The Council of the European Union has adopted a regulation that imposes new tariffs on the remaining agricultural products and certain fertilisers from Russia and Belarus that were not yet subject to extra customs duties. The measure, endorsed earlier by the European Parliament, aims to further reduce the EU’s dependency on Russian and Belarusian imports and diminish Russia’s ability to finance its war of aggression against Ukraine. The regulation was adopted on Thursday by a majority of EU countries at a meeting in Luxembourg.
The new tariffs are set to enter into force by 1 July 2025 and will apply to goods that made up around 15% of all agricultural imports from Russia in 2023. In the case of fertilisers, the new tariffs will apply to certain nitrogen-based products. In 2023, the EU imported over 3.6 million tonnes of affected Russian fertilisers, valued at approximately EUR 1.28 billion (nearly USD 1.5 billion), making up more than 25% of the Union’s total fertiliser imports.

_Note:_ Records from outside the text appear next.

Lemma owners_rest s i sz rg j : 0 < sz -> (i + region_slots sz <= rslots (sl_cf s))%nat -> owners s (rest_of s i sz ++ rg) j = (owners s ((rslot_at s i, sz) :: rg) j - (if decide (j = i) then 1 else 0))%nat.
Proof.
  intros H0 HN. destruct (region_slots_pos sz H0) as [_ Hp]. rewrite owners_cons, covers_at by done. unfold rest_of. destruct (decide (region_slots sz = 1%nat)) as [->|Hn].
  - cbn [app]. destruct (decide (j = i)) as [->|Hj]; [rewrite Nat.leb_refl, (proj2 (Nat.ltb_lt i (i + 1))) by lia; cbn; lia|]. destruct (Nat.leb_spec i j), (Nat.ltb_spec j (i + 1)); cbn; lia.
  - cbn [app]. destruct (rest_slots sz H0 Hn) as [Hr0 Hr]. rewrite owners_cons, covers_at, Hr by (done || lia). destruct (decide (j = i)) as [->|Hj].
    + rewrite Nat.leb_refl, (proj2 (Nat.ltb_lt i (i + region_slots sz))), (proj2 (Nat.leb_gt (S i) i)) by lia. cbn. lia.
    + destruct (Nat.leb_spec i j), (Nat.leb_spec (S i) j), (Nat.ltb_spec j (i + region_slots sz)), (Nat.ltb_spec j (S i + Nat.pred (region_slots sz))); cbn; lia.
Qed.

Lemma in_zone_spec s nr i : in_zone s nr i = true <-> (nr <= i < rslots (sl_cf s))%nat.
Proof. unfold in_zone. rewrite andb_true_iff, Nat.leb_le, Nat.ltb_lt. done. Qed.

(** A slot of an outstanding region is in the zone and nobody else's. *)
Lemma owned_slot s rg nh nr i : geom s nh nr -> res_ok s nh nr rg -> (0 < owners s rg i)%nat ->
  in_zone s nr i = true /\ bget ZWARM i s = false /\ bget ZCOLD i s = false /\ flying true s i = false /\ owners s rg i = 1%nat.
Proof.
  intros G R Ho. pose proof (re_zone _ _ _ _ R i) as Z. unfold zone_pt in Z. destruct (in_zone s nr i), (bget ZWARM i s), (bget ZCOLD i s), (flying true s i); cbn in Z; lia || (split_and!; try done; lia).
Qed.

Lemma regions_rest s s' nh nr i sz rg : geom s nh nr -> regions_ok s ((rslot_at s i, sz) :: rg) -> zone_region s (rslot_at s i, sz) -> sl_cf s' = sl_cf s -> sl_pages s' = sl_pages s -> sl_regions s' = sl_regions s -> regions_ok s' (rest_of s i sz ++ rg).
Proof.
  intros G K Hz Hc Hp Hr. apply (regions_same s); try done. destruct K as [K1 K2 K3 K4]. pose proof (proj1 (K1 _ (list_elem_of_here _ _))) as H0. cbn in H0.
  assert (forall r, r ∈ rest_of s i sz -> 0 < r.2 /\ zone_region s r) as Hrest.
  { unfold rest_of. destruct (decide _) as [|Hn]; intros r; [by intros ?%not_elem_of_nil|]. intros ->%list_elem_of_singleton. destruct (rest_slots sz H0 Hn) as [H1 H2]. split; [done|]. destruct Hz as (j & Hj & Hle & Hre). cbn in Hj. apply rslot_inj in Hj as <-. exists (S i). cbn [fst snd] in *. split_and!; try done. pose proof (region_slots_pos sz H0). lia. }
  split; try done.
  - intros r [Hin|Hin]%elem_of_app; [destruct (Hrest r Hin); split; [done|by left]|]. apply K1. by apply list_elem_of_further.
  - intros b Hb. pose proof (K4 b Hb) as Hl. rewrite lodgers_cons in Hl. unfold lodgers in *. rewrite filter_app, length_app. assert (filter (fun r => in_block b r = true) (rest_of s i sz) = []) as ->; [|cbn; lia].
    destruct (K2 b Hb) as (_ & _ & Ha & _). unfold rest_of in *. destruct (decide (region_slots sz = 1%nat)); [done|]. rewrite filter_cons_False; [done|]. destruct (Hrest _ (list_elem_of_here _ _)) as [R1 R2]. rewrite (zone_no_lodger s nh nr b _ G Ha R1 R2). done.
Qed.

Lemma zone_bound s i sz : zone_region s (rslot_at s i, sz) -> (i + region_slots sz <= rslots (sl_cf s))%nat.
Proof. intros (j & Hj & Hle & _). cbn in Hj. apply rslot_inj in Hj as <-. exact Hle. Qed.

Lemma zfreed_ok s rg nh nr i sz : slots_ok (s, (rslot_at s i, sz) :: rg) nh nr -> zone_region s (rslot_at s i, sz) -> slots_ok (zfreed s i, rest_of s i sz ++ rg) nh nr.
Proof.
  intros Hok Hz. pose proof (zone_bound s i sz Hz) as HNs. pose proof Hok as [G R P K M T]. cbn [fst snd] in *. pose proof (proj1 (rk_each _ _ K _ (list_elem_of_here _ _))) as H0. cbn in H0. destruct (region_slots_pos sz H0) as [_ Hp].
  assert (0 < owners s ((rslot_at s i, sz) :: rg) i)%nat as Ho by (rewrite owners_cons, covers_at, Nat.leb_refl, (proj2 (Nat.ltb_lt i (i + region_slots sz))) by (done || lia); cbn; lia). destruct (owned_slot s _ nh nr i G R Ho) as (Hin & Hw & Hc & Hfl & Ho1).
  assert (i < rslots (sl_cf s))%nat as HN by (apply in_zone_spec in Hin; lia). assert (forall b j, bget b j (zfreed s i) = if decide (b = ZWARM /\ j = i) then true else bget b j s) as Hb by (intros b j; exact (bget_bset s nh nr ZWARM i b j G ltac:(done) HN)).
  apply (moves_ok s _ nh nr nh nr ((rslot_at s i, sz) :: rg) _ i (fun x => match x with A_zregions_retired => 1 | A_nzfree_warm => 1 | A_regions_bytes => - PCACHE_SLOT | _ => 0 end) Hok). split; try done.
  - by apply (geom_same (bset ZWARM i s)); [apply geom_bset|..].
  - intros b j Hj _. rewrite Hb. by rewrite decide_False by tauto.
  - intros j Hj. split_and!; try done. rewrite owners_rest, decide_False by done. lia.
  - by left.
  - rewrite !Hb, !decide_False by (intros [? ?]; done). apply (re_chunk _ _ _ _ R).
  - rewrite !Hb, decide_True, decide_False by (done || (intros [? ?]; done)). rewrite owners_rest, decide_True, Ho1, Hin, Hc, Hfl by done. done.
  - by apply (regions_rest s _ nh nr).
  - v_tac.
  - apply (move_meter s _ nh nr nh nr _ (fun b => d1 b ZWARM)); try done; [|intros []; unfold d1; rewrite ?Z.sub_diag; reflexivity]. intros b _. exact (on_bset s nh nr ZWARM i b G ltac:(done) HN Hw).
  - tail_tac.
  - apply (ta_hull _ _ _ T).
Qed.

Lemma free_slot_eq s n i nr : bget ZWARM i s = false -> bget ZCOLD i s = false -> in_zone s nr i = true -> free_slot (s, n) i = (zfreed s i, n + PCACHE_SLOT).
Proof. intros H1 H2 H3. unfold free_slot. assert ((rslots (sl_cf s) <=? i)%nat = false) as -> by (apply in_zone_spec in H3; apply Nat.leb_gt; lia). by rewrite H1, H2. Qed.

Lemma free_slots_ok k : forall s rg nh nr i sz n, slots_ok (s, (rslot_at s i, sz) :: rg) nh nr -> zone_region s (rslot_at s i, sz) -> region_slots sz = k ->
  slots_ok ((foldl free_slot (s, n) (seq i k)).1, rg) nh nr /\ (foldl free_slot (s, n) (seq i k)).2 = n + Z.of_nat k * PCACHE_SLOT /\ sl_hdr (foldl free_slot (s, n) (seq i k)).1 = sl_hdr s.
Proof.
  induction k as [|k IH]; intros s rg nh nr i sz n Hok Hz Hk; pose proof (zone_bound s i sz Hz) as HNs; pose proof Hok as [G R P K M T]; cbn [fst snd] in *; pose proof (proj1 (rk_each _ _ K _ (list_elem_of_here _ _))) as H0; cbn in H0; destruct (region_slots_pos sz H0) as [_ Hp]; [lia|].
  assert (0 < owners s ((rslot_at s i, sz) :: rg) i)%nat as Ho by (rewrite owners_cons, covers_at, Nat.leb_refl, (proj2 (Nat.ltb_lt i (i + region_slots sz))) by (done || lia); cbn; lia). destruct (owned_slot s _ nh nr i G R Ho) as (Hin & Hw & Hc & _).
  pose proof (zfreed_ok s rg nh nr i sz Hok Hz) as H1. cbn [seq foldl]. rewrite (free_slot_eq s n i nr Hw Hc Hin). unfold rest_of in H1. destruct (decide (region_slots sz = 1%nat)) as [He|Hn].
  - assert (k = 0)%nat as -> by lia. cbn [seq foldl fst snd app] in *. split_and!; [done|lia|done].
  - destruct (rest_slots sz H0 Hn) as [R1 R2]. destruct (IH (zfreed s i) rg nh nr (S i) (sz - PCACHE_SLOT) (n + PCACHE_SLOT) H1) as (I1 & I2 & I3); [|lia|split_and!; [done|rewrite I2; lia|exact I3]].
    destruct Hz as (j & Hj & Hle & Hre). cbn in Hj. apply rslot_inj in Hj as <-. exists (S i). cbn [fst snd] in *. split_and!; try done. change (sl_cf (zfreed s i)) with (sl_cf s). lia.
Qed.

(** The frontier goes up over a free slot of the zone, [b] the map it is on. *)
Definition raised (b : bm) (i : nat) (s : slots) : slots :=
  match b with
  | ZWARM => vadd A_rtop PCACHE_SLOT (vadd A_bytes (- PCACHE_SLOT) (vadd A_nzfree_warm (-1) (bclr ZWARM i s)))
  | _ => vadd A_rtop PCACHE_SLOT (vadd A_cold_bytes (- PCACHE_SLOT) (vadd A_nzfree_cold (-1) (bclr ZCOLD i s)))
  end.

Lemma zone_bit s rg nh nr i b : geom s nh nr -> res_ok s nh nr rg -> b = ZWARM \/ b = ZCOLD -> bget b i s = true ->
  (nr <= i < rslots (sl_cf s))%nat /\ (forall b', b' = ZWARM \/ b' = ZCOLD -> b' <> b -> bget b' i s = false) /\ flying true s i = false /\ owners s rg i = 0%nat.
Proof.
  intros G R Hb Hi. pose proof (re_zone _ _ _ _ R i) as Z. unfold zone_pt in Z. rewrite <- in_zone_spec. destruct Hb as [-> | ->]; rewrite Hi in Z.
  - destruct (in_zone s nr i), (bget ZCOLD i s) eqn:Hc, (flying true s i); cbn in Z; try lia. split_and!; try done; [by intros b' [-> | ->] Hn|lia].
  - destruct (in_zone s nr i), (bget ZWARM i s) eqn:Hc, (flying true s i); cbn in Z; try lia. split_and!; try done; [by intros b' [-> | ->] Hn|lia].
Qed.

Lemma d1_same b : d1 b b = 1.
Proof. unfold d1. by rewrite decide_True. Qed.

Lemma raised_ok s rg nh nr b : slots_ok (s, rg) nh nr -> b = ZWARM \/ b = ZCOLD -> bget b nr s = true -> slots_ok (raised b nr s, rg) nh (S nr).
Proof.
  intros Hok Hb Hi. pose proof Hok as [G R P K M T]. cbn [fst snd] in *. destruct (zone_bit s rg nh nr nr b G R Hb Hi) as (Hr & Hoth & Hfl & Ho). assert (b <> HCOMMIT) as Hnh by (by destruct Hb as [-> | ->]). pose proof (ge_base _ _ _ G) as (B1 & _ & B3).
  assert (forall b' j, bget b' j (raised b nr s) = if decide (b' = b /\ j = nr) then false else bget b' j s) as Hbit by (intros b' j; destruct Hb as [-> | ->]; exact (bget_bclr s nh nr _ nr b' j G ltac:(done) (proj2 Hr))).
  set (d := fun x => match x with A_rtop => PCACHE_SLOT | A_bytes => (match b with ZWARM => - PCACHE_SLOT | _ => 0 end) | A_cold_bytes => (match b with ZWARM => 0 | _ => - PCACHE_SLOT end) | A_nzfree_warm => (match b with ZWARM => -1 | _ => 0 end) | A_nzfree_cold => (match b with ZWARM => 0 | _ => -1 end) | _ => 0 end).
  apply (moves_ok s _ nh nr nh (S nr) rg rg nr d Hok). split; try done; try (by destruct Hb as [-> | ->]).
  - assert (geom (bclr b nr s) nh nr) as G1 by (apply geom_bclr; [done|lia|done]). destruct G1 as [G1 G2 G3 G4 G5 G6]. cbn in G1, G2, G3.
    assert (u64 (sl_v s A_rtop + PCACHE_SLOT) = Z.of_nat (S nr) * PCACHE_SLOT) as Hu by (rewrite G2; unfold hsize in B3; rewrite slot_val in *; rewrite wrap_small; lia).
    destruct Hb as [-> | ->]; (split; first [exact Hu | done | cbn; lia]).
  - intros b' j Hj _. rewrite Hbit. by rewrite decide_False by tauto.
  - intros j Hj. split_and!; try done. apply eq_bool_prop_intro. split; intros Hq%Is_true_true; apply Is_true_true; rewrite in_zone_spec in *; lia.
  - left. by destruct Hb as [-> | ->].
  - rewrite !Hbit, !decide_False by (intros [? ?]; destruct Hb as [-> | ->]; done). assert (sl_hdr (raised b nr s) = sl_hdr s) as -> by (by destruct Hb as [-> | ->]). apply (re_chunk _ _ _ _ R).
  - rewrite Hfl, Ho. assert (in_zone s (S nr) nr = false) as -> by (unfold in_zone; rewrite (proj2 (Nat.leb_gt (S nr) nr)) by lia; done). rewrite !Hbit. destruct Hb as [-> | ->].
    + rewrite decide_True, decide_False, (Hoth ZCOLD) by (try done; try (by right); intros [? ?]; done). done.
    + rewrite decide_False, decide_True, (Hoth ZWARM) by (try done; try (by left); intros [? ?]; done). done.
  - by apply (regions_same s); destruct Hb as [-> | ->].
  - destruct Hb as [-> | ->]; v_tac.
  - apply (move_meter s _ nh nr nh (S nr) _ (fun b' => - d1 b' b)); try (by destruct Hb as [-> | ->]).
    + intros b' _. destruct Hb as [-> | ->]; [pose proof (on_bclr s nh nr ZWARM nr b' G ltac:(done) (proj2 Hr) Hi) as Hon|pose proof (on_bclr s nh nr ZCOLD nr b' G ltac:(done) (proj2 Hr) Hi) as Hon]; unfold Z.sub in Hon; exact Hon.
    + intros x. unfold d. destruct Hb as [-> | ->]; destruct x; unfold d1; rewrite ?Z.sub_diag; try reflexivity; replace (Z.of_nat nr - Z.of_nat (S nr)) with (-1) by lia; reflexivity.
  - destruct Hb as [-> | ->]; tail_tac.
  - intros Hf. destruct (ta_hull _ _ _ T Hf). rewrite slot_val in *. split; lia.
Qed.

The increase in tariffs on fertilisers will be implemented gradually over a transition period of three years. In addition to weakening Russia’s war economy, the new tariffs will help reduce the EU's dependence on Russia and Belarus, and will boost diversification and domestic production. It will allow for the diversification of supply, ensuring a stable fertiliser supply and, crucially, maintaining affordability for EU farmers. The EU will closely monitor its implementation to ensure that the EU fertiliser industry and farmers are protected.
The plan for these tariffs was already brought forward 28 January 2025, as part of a broader EU effort of weakening Russia’s war economy, as well as that of third countries involved in the aggression against Ukraine. It also builds on previous trade actions, including the May 2024 introduction of higher tariffs on cereals, oilseeds, and other agricultural products from Russia and Belarus.

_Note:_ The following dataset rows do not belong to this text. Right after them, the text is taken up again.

Lemma land_run_ok t r l rg nh nr : slots_ok (set_flight (nt (r :: l)) t, rg) nh nr -> slots_ok (set_flight (nt l) (land_run t r), rg) nh nr.
Proof.
  rewrite nt_run. intros Hok. unfold land_run. assert (alike t (let u := foldl uncommit t (run_groups r) in if sl_v u A_pinned =? 0 then u else vset A_hlocked_mb (Z.shiftr (sl_v u A_committed) 20) u)) as A by (cbn zeta; etransitivity; [apply (uncommits_alike (run_groups r))|]; destruct (_ =? 0); alike_tac).
  cbn zeta in A |- *. set (v := if _ =? 0 then _ else _) in *. clearbody v. pose proof (alike_ok _ _ _ _ _ (alike_flight _ _ _ A) Hok) as Hok1. destruct (ru_tail r) eqn:Ht; cbn [decide] in Hok1.
  - rewrite decide_False in Hok1 by done. eapply alike_ok; [|exact Hok1]. apply alike_flight. etransitivity; [apply (punched_alike r)|]. alike_tac.
  - rewrite decide_True in Hok1 by done. destruct (ru_zone r) eqn:Hz; (eapply alike_ok; [apply alike_flight, punched_alike|]).
    + apply (puts_ok (land_group ZCOLD A_nzfree_cold) ZCOLD true ltac:(by right) (fun t g => land_group_facts true ZCOLD t g eq_refl) (ru_n r)); [apply nt_all|exact Hok1].
    + apply (puts_ok (land_group RCOLD A_nfree_cold) RCOLD false ltac:(by right) (fun t g => land_group_facts false RCOLD t g eq_refl) (ru_n r)); [apply nt_all|exact Hok1].
Qed.

Lemma refuse_run_still t r : still t (refuse_run t r).
Proof.
  unfold refuse_run. destruct (ru_tail r); [done|]. assert (forall b t g, still t (put_group b t g)) as Hp by (intros b u g; destruct (put_frame b u g) as (_ & _ & _ & _ & A5 & A6); by split).
  destruct (ru_zone r); [destruct (foldl_still (put_group ZWARM) (run_groups r) (Hp _) t) as [W1 W2]|destruct (foldl_still (put_group RWARM) (run_groups r) (Hp _) t) as [W1 W2]]; by split.
Qed.

Lemma refuse_run_ok t r l rg nh nr : slots_ok (set_flight (nt (r :: l)) t, rg) nh nr -> slots_ok (set_flight (nt l) (refuse_run t r), rg) nh nr.
Proof.
  rewrite nt_run. intros Hok. unfold refuse_run. destruct (ru_tail r) eqn:Ht; [rewrite decide_False in Hok by done; eapply alike_ok; [apply alike_flight, alike_vset; done|exact Hok]|]. rewrite decide_True in Hok by done. pose proof (so_meters _ _ _ Hok) as M. cbn [fst] in M.
  assert (length (run_groups r) = ru_n r) as Hlen by (unfold run_groups; by rewrite length_seq). destruct (ru_zone r) eqn:Hz.
  - assert (sl_v t A_nzfree_warm = av_wrap A_nzfree_warm (sl_v t A_nzfree_warm)) as Hw by (pose proof (M A_nzfree_warm _ eq_refl) as Hm; cbn [sl_v set_flight] in Hm; rewrite Hm; by rewrite wrap_idem).
    pose proof (puts_once ZWARM A_nzfree_warm (run_groups r) eq_refl t Hw) as A. rewrite Hlen in A. eapply alike_ok; [apply alike_flight; exact A|]. apply (puts_ok (put_one ZWARM A_nzfree_warm) ZWARM true ltac:(by left) (put_one_facts true) (ru_n r)); [apply nt_all|exact Hok].
  - assert (sl_v t A_nfree_warm = av_wrap A_nfree_warm (sl_v t A_nfree_warm)) as Hw by (pose proof (M A_nfree_warm _ eq_refl) as Hm; cbn [sl_v set_flight] in Hm; rewrite Hm; by rewrite wrap_idem).
    pose proof (puts_once RWARM A_nfree_warm (run_groups r) eq_refl t Hw) as A. rewrite Hlen in A. eapply alike_ok; [apply alike_flight; exact A|]. apply (puts_ok (put_one RWARM A_nfree_warm) RWARM false ltac:(by left) (put_one_facts false) (ru_n r)); [apply nt_all|exact Hok].
Qed.

Lemma runs_ok (f : slots -> punch_run -> slots) : (forall t r l rg nh nr, slots_ok (set_flight (nt (r :: l)) t, rg) nh nr -> slots_ok (set_flight (nt l) (f t r), rg) nh nr) ->
  forall l l' t rg nh nr, slots_ok (set_flight (nt (l ++ l')) t, rg) nh nr -> slots_ok (set_flight (nt l') (foldl f t l), rg) nh nr.
Proof. intros Hf l. induction l as [|r l IH]; intros l' t rg nh nr Hok; [done|]. cbn [foldl]. apply IH. by apply Hf. Qed.

(** [giveback_tick] from where it has the lock again. *)
Lemma giveback_land_ok k s rg nh nr : slots_ok (s, rg) nh nr -> exists nr', slots_ok (giveback_land k s, rg) nh nr' /\ (forall x, slot_used_at (giveback_land k s) x <-> slot_used_at s x).
Proof.
  intros Hok. unfold giveback_land. set (runs := sl_flight s). set (s0 := vset A_tail_fl_hi 0 (vset A_tail_fl_lo 0 s)). set (s1 := set_flight [] s0).
  assert (slots_ok (set_flight (nt runs) s1, rg) nh nr) as H1.
  { change (set_flight (nt runs) s1) with (set_flight (nt runs) s0). apply hull_vset; [|apply nt_all|lia|lia|lia]. apply (flight_ok s rg nh nr runs); [unfold runs; by rewrite set_flight_id|intros z; by rewrite nt_fly|apply no_tail_fits, nt_all]. }
  rewrite <- (take_drop k runs) in H1. pose proof (runs_ok land_run land_run_ok _ _ _ _ _ _ H1) as H2. pose proof (foldl_still land_run (take k runs) land_run_still s1) as [S1 S2]. set (s2 := foldl land_run s1 (take k runs)) in *. clearbody s2.
  set (s3 := match drop k runs with [] => s2 | _ => _ end). assert (slots_ok (set_flight [] s3, rg) nh nr /\ still s2 s3) as [H3 [S3 S4]].
  { unfold s3. destruct (drop k runs) as [|r l] eqn:Hd; [done|]. pose proof (foldl_still refuse_run (r :: l) refuse_run_still (vset A_giveback_off 1 s2)) as [Q1 Q2]. split; [|by split]. apply (runs_ok refuse_run refuse_run_ok (r :: l) []). rewrite app_nil_r. by apply flight_vset. }
  clearbody s3. assert (slots_ok (s3, rg) nh nr) as H4 by (rewrite <- (set_flight_id s3), S4, S2; exact H3). destruct (zone_raise_ok s3 rg nh nr H4) as (nr' & H5 & H6). exists nr'. split; [exact H5|]. intros x. unfold slot_used_at. rewrite H6, S3, S1. done.
Qed.

(** * Commit ahead *)

Lemma ahead_loop_ok e n : forall off s rg nh nr, slots_ok (s, rg) nh nr -> 0 <= off -> off mod PCACHE_HPS = 0 -> slots_ok (ahead_loop e n off s, rg) nh nr /\ sl_hdr (ahead_loop e n off s) = sl_hdr s /\ sl_flight (ahead_loop e n off s) = sl_flight s.
Proof.
  induction n as [|n IH]; intros off s rg nh nr Hok H0 Hm; [done|]. cbn [ahead_loop]. destruct (Z.ltb_spec (sl_v s A_rtop) (off + PCACHE_HPS)) as [|Hle]; [done|]. destruct (rtop_range s nh nr (so_geom _ _ _ Hok)) as [Hr _]. set (s1 := if _ || _ then _ else s).
  assert (slots_ok (s1, rg) nh nr /\ sl_hdr s1 = sl_hdr s /\ sl_flight s1 = sl_flight s) as (H1 & S1 & S2) by (unfold s1; destruct (_ || _); [split_and!; try done; apply cursor_ok; [by right|done|rewrite hps_val in *; lia|done]|done]). clearbody s1.
  assert (0 <= off + PCACHE_HPS /\ (off + PCACHE_HPS) mod PCACHE_HPS = 0) as [N1 N2] by (rewrite hps_val in *; split; [lia|]; rewrite <- (Z.mul_1_l 2097152) at 1; by rewrite Z.mod_add by lia).
  destruct (bget HCOMMIT _ s1); [destruct (IH (off + PCACHE_HPS) s1 rg nh nr H1 N1 N2) as (I1 & I2 & I3); split_and!; [done|congruence|congruence]|]. set (g := Z.to_nat _). pose proof (group_commit_alike e g s1) as A. destruct (group_commit e g s1) as [s2 ok]. cbn [fst] in A. pose proof (alike_ok _ _ _ _ _ A H1) as H2. destruct (negb ok).
  - split_and!; [done|rewrite (al_hdr _ _ A); done|rewrite (al_flight _ _ A); done].
  - destruct (IH (off + PCACHE_HPS) (vadd A_commits_ahead 1 s2) rg nh nr ltac:(eapply alike_ok; [apply alike_vadd; done|exact H2]) N1 N2) as (I1 & I2 & I3). split_and!; [done|rewrite I2; etransitivity; [apply (al_hdr _ _ A)|done]|rewrite I3; etransitivity; [apply (al_flight _ _ A)|done]].
Qed.

Lemma commit_ahead_ok e s rg nh nr : slots_ok (s, rg) nh nr -> slots_ok (commit_ahead e s, rg) nh nr /\ sl_hdr (commit_ahead e s) = sl_hdr s /\ sl_flight (commit_ahead e s) = sl_flight s.
Proof.
  intros Hok. unfold commit_ahead. destruct (negb _ || _ || _); [done|]. destruct (rtop_range s nh nr (so_geom _ _ _ Hok)) as [_ Hh]. destruct (floor_hps (sl_v s A_hoff) ltac:(lia)) as [F1 F2]. apply ahead_loop_ok; [done|lia|done].
Qed.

Michał Baranowski, Undersecretary of State at Poland’s Ministry of Economic Development and Technology, emphasized the broader geopolitical importance of the decision: “The Polish Presidency motto is ‘Security, Europe!’ and these measures increase our economic security by reducing dependencies from Russia. We are further reducing Russia’s export revenues and therefore its ability to finance its brutal war. This is united Europe at its best.”